Doha, Qatar: As part of efforts to enhance water security, food production and security as well as promote sustainable agriculture, Qatar targets to reach an average of 40% improvement in water consumption per tonne of crop produced by 2030, said an official.

Speaking during a panel session at the third International Conference on Sustainable Energy-Water-Environment Nexus in Desert Climates (ICSEWEN’23), Dr. Delphine Acloque from the Ministry of Municipality said it is vital to improve the way water is used.

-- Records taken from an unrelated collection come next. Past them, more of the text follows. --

(* ===== verification/Kubelet.v ===== *)
(** * The kubelet

    util/kubernetes/kubelet: the pods (types_kubelet.go, pod.go), what is
    kept of a list of pods (json.go), the cached list and the search for a
    container (kubelet.go), and the watcher that tells which pods are new,
    changed or gone (podwatcher.go).  The answers of the kubelet are
    arguments, and so are the readings of the clock, in nanoseconds. *)

From S2P Require Import Prelude.
From S2P Require Import Runtime.
From S2P Require Import Bytes.
From S2P Require Import Integration.
From S2P Require Import Containers.
From S2P Require Import Aggregator.

#[local] Open Scope string_scope.

(** ** Pods (types_kubelet.go) *)

Record PodOwner := mkOwner { po_Kind : string; po_Name : string; po_ID : string }.

Record PodMetadata := mkPodMetadata {
  pmd_Name : string;
  pmd_UID : string;
  pmd_Namespace : string;
  pmd_ResVersion : string;
  pmd_Annotations : gmap string string;
  pmd_Labels : gmap string string;
  pmd_Owners : list PodOwner
}.

Record ContainerPortSpec := mkPortSpec { cps_ContainerPort : Z; cps_HostPort : Z; cps_Name : string; cps_Protocol : string }.

Record ContainerSpec := mkContainerSpec {
  csp_Name : string;
  csp_Image : string;
  csp_Ports : list ContainerPortSpec;
  csp_ReadinessProbe : option Z    (* initialDelaySeconds *)
}.

(** The claim of a volume, if it has one. *)
Record VolumeSpec := mkVolume { vs_Name : string; vs_PersistentVolumeClaim : option string }.

Record Spec := mkSpec {
  sp_HostNetwork : bool;
  sp_NodeName : string;
  sp_Containers : list ContainerSpec;
  sp_Volumes : list VolumeSpec
}.

Record Conditions := mkCondition { co_Type : string; co_Status : string }.

(** The state of a container; when it is terminated, its end, if that is not
    the zero time. *)
Inductive ContainerState := Waiting (reason : string) | Running (startedAt : Z) | Terminated (finishedAt : option Z) | NoState.

Record ContainerStatus := mkContainerStatus {
  cst_Name : string;
  cst_Image : string;
  cst_ID : string;
  cst_Ready : bool;
  cst_State : ContainerState
}.

Record Status := mkStatus {
  st_Phase : string;
  st_HostIP : string;
  st_PodIP : string;
  st_Containers : list ContainerStatus;
  st_InitContainers : list ContainerStatus;
  st_Conditions : list Conditions
}.

Record Pod := mkPod { pod_Spec : Spec; pod_Status : Status; pod_Metadata : PodMetadata }.

(** What is computed the first time is kept in [AllContainers]. *)
Definition GetAllContainers (s : Status) : list ContainerStatus := (st_InitContainers s ++ st_Containers s)%list.
Definition IsPending (c : ContainerStatus) : bool := String.eqb (cst_ID c) "".

(** ** Pods (pod.go) *)

(** [created_by] reads the legacy annotation: the reference in it, when it is
    a SerializedReference. *)
Definition Owners (created_by : string → option (string * PodOwner)) (p : Pod) : list PodOwner :=
  match pmd_Owners (pod_Metadata p) with
  | [] =>
      match pmd_Annotations (pod_Metadata p) !! "kubernetes.io/created-by" with
      | None => []
      | Some content =>
          match created_by content with
          | Some (kind, owner) => if String.eqb kind "SerializedReference" then [owner] else []
          | None => []
          end
      end
  | owners => owners
  end.

Definition GetPersistentVolumeClaimNames (p : Pod) : list string := omap vs_PersistentVolumeClaim (sp_Volumes (pod_Spec p)).

(** ** Readiness (kubelet.go) *)

Definition unreadyAnnotation : string := "ad.datadoghq.com/tolerate-unready".
Definition configSourceAnnotation : string := "kubernetes.io/config.source".

Definition isPodStatic (pod : Pod) : bool :=
  match pmd_Annotations (pod_Metadata pod) !! configSourceAnnotation with
  | Some source => (String.eqb source "file" || String.eqb source "http") && (length (st_Containers (pod_Status pod)) =? 0)%nat
  | None => false
  end.

Definition IsPodReady (pod : Pod) : bool :=
  if String.eqb (st_Phase (pod_Status pod)) "Pending" && isPodStatic pod then true
  else if negb (String.eqb (st_Phase (pod_Status pod)) "Running") then false
  else if match pmd_Annotations (pod_Metadata pod) !! unreadyAnnotation with
          | Some tolerate => String.eqb tolerate "true" | None => false end then true
  else existsb (λ c, String.eqb (co_Type c) "Ready" && String.eqb (co_Status c) "True") (st_Conditions (pod_Status pod)).

(** ** The list of pods (json.go) *)

(** Is a container no reason to keep a pod that has ended? *)
Definition container_expired (cutoffTime : Z) (ctr : ContainerStatus) : bool :=
  match cst_State ctr with Terminated (Some finishedAt) => negb (cutoffTime <? finishedAt)%Z | _ => false end.

(** [filteringDecoder]: what it keeps. *)
Definition keep_pod (cutoffTime : Z) (pod : Pod) : bool :=
  let phase := st_Phase (pod_Status pod) in
  String.eqb phase "Running" || String.eqb phase "Pending" ||
  negb (forallb (container_expired cutoffTime) (st_Containers (pod_Status pod))).

Definition filteringDecoder (podExpirationDuration now : Z) (items : list Pod) : list Pod :=
  if (0 <? podExpirationDuration)%Z then List.filter (keep_pod (now - podExpirationDuration)) items else items.

(** ** The cached list and the search (kubelet.go) *)

(** An answer of the kubelet to a query: an error, a status, or a list of
    pods, some of which may be null. *)
Inductive kubelet_answer := QueryError | BadStatus (code : Z) | BadBody | PodItems (items : list (option Pod)).

Inductive kube_error := QueryFailed | UnexpectedStatus | InvalidPodList | EmptyContainerID | ContainerNotFound | EmptyUID | UIDNotFound.

#[export] Instance kube_error_eq_dec : EqDecision kube_error.
Proof. solve_decision. Defined.

(** [IsNotFound] *)
Definition IsNotFound (e : kube_error) : bool := match e with ContainerNotFound => true | _ => false end.

(** The cache, which is shared, and the answers that are to come. *)
Record KubeUtil := mkKubeUtil { ku_podList : option (list Pod); ku_answers : list kubelet_answer }.

Definition ResetCache (ku : KubeUtil) : KubeUtil := mkKubeUtil None (ku_answers ku).

Definition GetLocalPodList (ku : KubeUtil) : KubeUtil * (kube_error + list Pod) :=
  match ku_podList ku with
  | Some pods => (ku, inr pods)
  | None =>
      let rest := mkKubeUtil None (tail (ku_answers ku)) in
      match head (ku_answers ku) with
      | Some (PodItems items) =>
          let pods := omap id items in (mkKubeUtil (Some pods) (tail (ku_answers ku)), inr pods)
      | Some BadBody => (rest, inl InvalidPodList)
      | Some (BadStatus _) => (rest, inl UnexpectedStatus)
      | Some QueryError | None => (rest, inl QueryFailed)
      end
  end.
Definition ForceGetLocalPodList (ku : KubeUtil) : KubeUtil * (kube_error + list Pod) := GetLocalPodList (ResetCache ku).

Definition has_container (strippedContainerID : string) (pod : Pod) : bool :=
  existsb (λ c, String.eqb (ContainerIDForEntity (cst_ID c)) strippedContainerID) (GetAllContainers (pod_Status pod)).

Definition searchPodForContainerID (podList : list Pod) (containerID : string) : kube_error + Pod :=
  if String.eqb containerID "" then inl EmptyContainerID
  else match List.find (has_container (ContainerIDForEntity containerID)) podList with
       | Some pod => inr pod
       | None => inl ContainerNotFound
       end.

Definition GetStatusForContainerID (pod : Pod) (containerID : string) : option ContainerStatus :=
  List.find (λ c, String.eqb containerID (cst_ID c)) (GetAllContainers (pod_Status pod)).

(** A fresh list, and the search in it. *)
Definition search_fresh (containerID : string) (ku : KubeUtil) : KubeUtil * (kube_error + Pod) :=
  match ForceGetLocalPodList ku with
  | (ku, inl e) => (ku, inl e)
  | (ku, inr pods) => (ku, searchPodForContainerID pods containerID)
  end.

(** The ticks before the timeout; [err] is the latest error. *)
Fixpoint wait_loop (ticks : nat) (containerID : string) (err : kube_error) (ku : KubeUtil) : KubeUtil * (kube_error + Pod) :=
  match ticks with
  | O => (ku, inl err)
  | S ticks =>
      match search_fresh containerID ku with
      | (ku, inr pod) => (ku, inr pod)
      | (ku, inl err) => wait_loop ticks containerID err ku
      end
  end.

(** [ticks] is the number of times that the ticker wins over the timer, when
    it is not disabled. *)
Definition GetPodForContainerID (waitOnMissingContainer : bool) (ticks : nat) (containerID : string) (ku : KubeUtil)
    : KubeUtil * (kube_error + Pod) :=
  let finish (ku : KubeUtil) (err : kube_error) :=
    if waitOnMissingContainer then wait_loop ticks containerID err ku else (ku, inl err) in
  match GetLocalPodList ku with
  | (ku, inl e) => (ku, inl e)
  | (ku, inr pods) =>
      match searchPodForContainerID pods containerID with
      | inr pod => (ku, inr pod)
      | inl err =>
          if IsNotFound err then
            match ForceGetLocalPodList ku with
            | (ku, inl e) => (ku, inl e)
            | (ku, inr pods) =>
                match searchPodForContainerID pods containerID with
                | inr pod => (ku, inr pod)
                | inl err => finish ku err
                end
            end
          else finish ku err
      end
  end.

Definition find_uid (podUID : string) (pods : list Pod) : option Pod :=
  List.find (λ p, String.eqb (pmd_UID (pod_Metadata p)) podUID) pods.

Definition GetPodFromUID (podUID : string) (ku : KubeUtil) : KubeUtil * (kube_error + Pod) :=
  if String.eqb podUID "" then (ku, inl EmptyUID)
  else match GetLocalPodList ku with
       | (ku, inl e) => (ku, inl e)
       | (ku, inr pods) =>
           match find_uid podUID pods with
           | Some pod => (ku, inr pod)
           | None =>
               match ForceGetLocalPodList ku with
               | (ku, inl e) => (ku, inl e)
               | (ku, inr pods) =>
                   (ku, match find_uid podUID pods with Some pod => inr pod | None => inl UIDNotFound end)
               end
           end
       end.

Definition GetPodForEntityID (waitOnMissingContainer : bool) (ticks : nat) (entityID : string) (ku : KubeUtil)
    : KubeUtil * (kube_error + Pod) :=
  if HasPrefix entityID KubePodPrefix then GetPodFromUID (TrimPrefix entityID KubePodPrefix) ku
  else GetPodForContainerID waitOnMissingContainer ticks entityID ku.

(** ** The watcher (podwatcher.go) *)

Definition unreadinessTimeout : Z := 30000000000.

Record PodWatcher := mkPodWatcher {
  pw_expiryDuration : Z;
  pw_lastSeen : gmap string Z;
  pw_lastSeenReady : gmap string Z;
  pw_tagsDigest : option (gmap string string)
}.

Definition NewPodWatcher (expiryDuration : Z) (isWatchingTags : bool) : PodWatcher :=
  mkPodWatcher expiryDuration ∅ ∅ (if isWatchingTags then Some ∅ else None).

Section watcher.
Context {R : GoRuntime}.

(** The values, in the order of their keys. *)
Definition digestMapValues (m : gmap string string) : string :=
  if (size m =? 0)%nat then ""
  else
    let keys := sort_sort str_lt (range m).*1 in
    FormatUint16 (foldl (λ h k, fnv64_write h (map_get "" m k)) fnv_offset64 keys).

Definition digestPodMeta (meta : PodMetadata) : string :=
  FormatUint16 (fnv64_write (fnv64_write fnv_offset64 (digestMapValues (pmd_Labels meta)))
    (digestMapValues (pmd_Annotations meta))).

(** One container; the state is the two tables and [updatedContainer]. *)
Definition watch_container (now : Z) (isPodReady : bool) (acc : gmap string Z * gmap string Z * bool) (container : ContainerStatus)
    : gmap string Z * gmap string Z * bool :=
  let '(seen, ready, updated) := acc in
  if IsPending container then acc
  else
    let id := cst_ID container in
    let updated := match seen !! id with None => true | Some _ => updated end in
    let seen := <[id := now]> seen in
    let updated := match ready !! id with None => if isPodReady then true else updated | Some _ => updated end in
    (seen, if isPodReady then <[id := now]> ready else ready, updated).

(** One pod, and whether it is to be sent. *)
Definition watch_pod (now : Z) (w : PodWatcher) (pod : Pod) : PodWatcher * bool :=
  let podEntity := PodUIDToEntityName (pmd_UID (pod_Metadata pod)) in
  let foundPod := bool_decide (is_Some (pw_lastSeen w !! podEntity)) in
  let digest := digestPodMeta (pod_Metadata pod) in
  let tagsDigest :=
    (λ d : gmap string string, if foundPod then d else <[podEntity := digest]> d) <$> pw_tagsDigest w in
  let newStaticPod := isPodStatic pod && negb foundPod in
  let '(seen, ready, updatedContainer) :=
    foldl (watch_container now (IsPodReady pod)) (<[podEntity := now]> (pw_lastSeen w), pw_lastSeenReady w, false)
      (GetAllContainers (pod_Status pod)) in
  let '(tagsDigest, newLabelsOrAnnotations) :=
    match tagsDigest with
    | Some d => if foundPod && negb (String.eqb digest (map_get "" d podEntity))
                then (Some (<[podEntity := digest]> d), true) else (Some d, false)
    | None => (None, false)
    end in
  (mkPodWatcher (pw_expiryDuration w) seen ready tagsDigest, newStaticPod || updatedContainer || newLabelsOrAnnotations).

(** The watcher, and the pods that are new or changed. *)
Definition computeChanges (now : Z) (podList : list Pod) (w : PodWatcher) : PodWatcher * list Pod :=
  foldl (λ (acc : PodWatcher * list Pod) pod,
      let '(w, send) := watch_pod now acc.1 pod in (w, (acc.2 ++ if send then [pod] else [])%list))
    (w, []) podList.

Definition PullChanges (now : Z) (ku : KubeUtil) (w : PodWatcher) : KubeUtil * PodWatcher * (kube_error + list Pod) :=
  match GetLocalPodList ku with
  | (ku, inl e) => (ku, w, inl e)
  | (ku, inr podList) => let '(w, pods) := computeChanges now podList w in (ku, w, inr pods)
  end.

(** The two rounds of [Expire]. *)
Definition expire_gone (now : Z) (acc : PodWatcher * list string) (kv : string * Z) : PodWatcher * list string :=
  let '(w, expired) := acc in
  if (pw_expiryDuration w <? time_Sub now kv.2)%Z
  then (mkPodWatcher (pw_expiryDuration w) (delete kv.1 (pw_lastSeen w)) (delete kv.1 (pw_lastSeenReady w))
          (delete kv.1 <$> pw_tagsDigest w), (expired ++ [kv.1])%list)
  else acc.
Definition expire_unready (now : Z) (acc : PodWatcher * list string) (kv : string * Z) : PodWatcher * list string :=
  let '(w, expired) := acc in
  if (unreadinessTimeout <? time_Sub now kv.2)%Z
  then (mkPodWatcher (pw_expiryDuration w) (pw_lastSeen w) (delete kv.1 (pw_lastSeenReady w)) (pw_tagsDigest w),
        (expired ++ [kv.1])%list)
  else acc.

Definition Expire (now : Z) (w : PodWatcher) : PodWatcher * list string :=
  let acc := foldl (expire_gone now) (w, []) (range (pw_lastSeen w)) in
  foldl (expire_unready now) acc (range (pw_lastSeenReady acc.1)).
End watcher.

“It’s not easy to replenish water, especially in arid countries. So we need to promote water-efficient, water-saving farming methods. The target for Qatar by 2030 will be to reach an average of 40% improvement in water consumption per tonne of crop produced,” Dr. Acloque told the panel titled ‘Food Security and Sustainable Agriculture in Desert.’

She added that Qatar is promoting the use of treated wastewater or treated sewage effluent (TSE). She said this treated wastewater is mainly used as part of animal feed, especially for fodder. Dr. Alcloque disclosed that Qatar aims to reach 100% of water TSE for fodder irrigation by 2030.

She, however, noted that some challenges persist, including how to transport TSE water and trade-offs on how to use it. She added that infrastructure and finance are critical components of maximising TSE usage, as well as deciding whether to use TSE water for fodder, planting trees, and landscaping in the cities.

“We also try to integrate applied research dedicated to innovative solutions to cope with water scarcity, but also with high humidity levels. For example, in Qatar, that is a major challenge — and that’s why the Ministry of Municipality is collaborating with the Qatar National Research Fund to finance projects dedicated to food security,” Dr. Alcloque added while highlighting the importance of academic and international collaborations among countries dealing with the same kind of challenges.

The challenging climate condition in the Middle East and the Gulf, characterised by insufficient rainfall, desertification, and hot and long summers, makes agriculture difficult.

Qatar’s only natural freshwater resources are rainfall and groundwater. Desalination is the country’s main water source and is expensive and energy-intensive. The conservation of the quality and quantity of the country’s groundwater resources is one of the targets of Qatar’s National Development Strategy.

With food demand across GCC predicted to reach 52.4mn metric tonnes by 2025 and population growth halving per capita water availability by 2050, long-term food security will continue to be a strategic imperative for countries across the region. The importance of Qatar’s investment in its vital agritech industry is only likely to grow.

Agrico Managing Director Nasser Ahmed Al Khalaf emphasised the unique challenges in the agriculture sector, like the climate and environmental changes.

“We are in a unique situation because agricultural production, whether vegetables, livestock or aquaculture, will depend greatly on the environment — and Qatar is unique. With climate change, and for us to continue producing, we need to adapt to this environment even though the challenges will be different from vegetable or livestock or aquaculture,” Al Khalaf said.

He stressed the need for technology to be developed and tailored to the Middle East climate condition. Al Khalaf said when Agrico started vegetable production, it needed to create a greenhouse technology that could produce around the year.

“We realised that these technologies are not developed for our environment. We had to research and develop the raw materials used in such greenhouses. Fortunately, we successfully developed a patent for the greenhouse that can produce around the year in Qatar. Since 2015, we’ve been producing non-stop organic vegetables in Qatar,” he added.

Al Khalaf called for agricultural legislation and local policies to support producers and market production. He said if legislation is passed, it will boost more farms to produce and protect the market value of certain crops, especially the perishable crops.

“It will make it more competitive, feasible and sustainable production,” he added.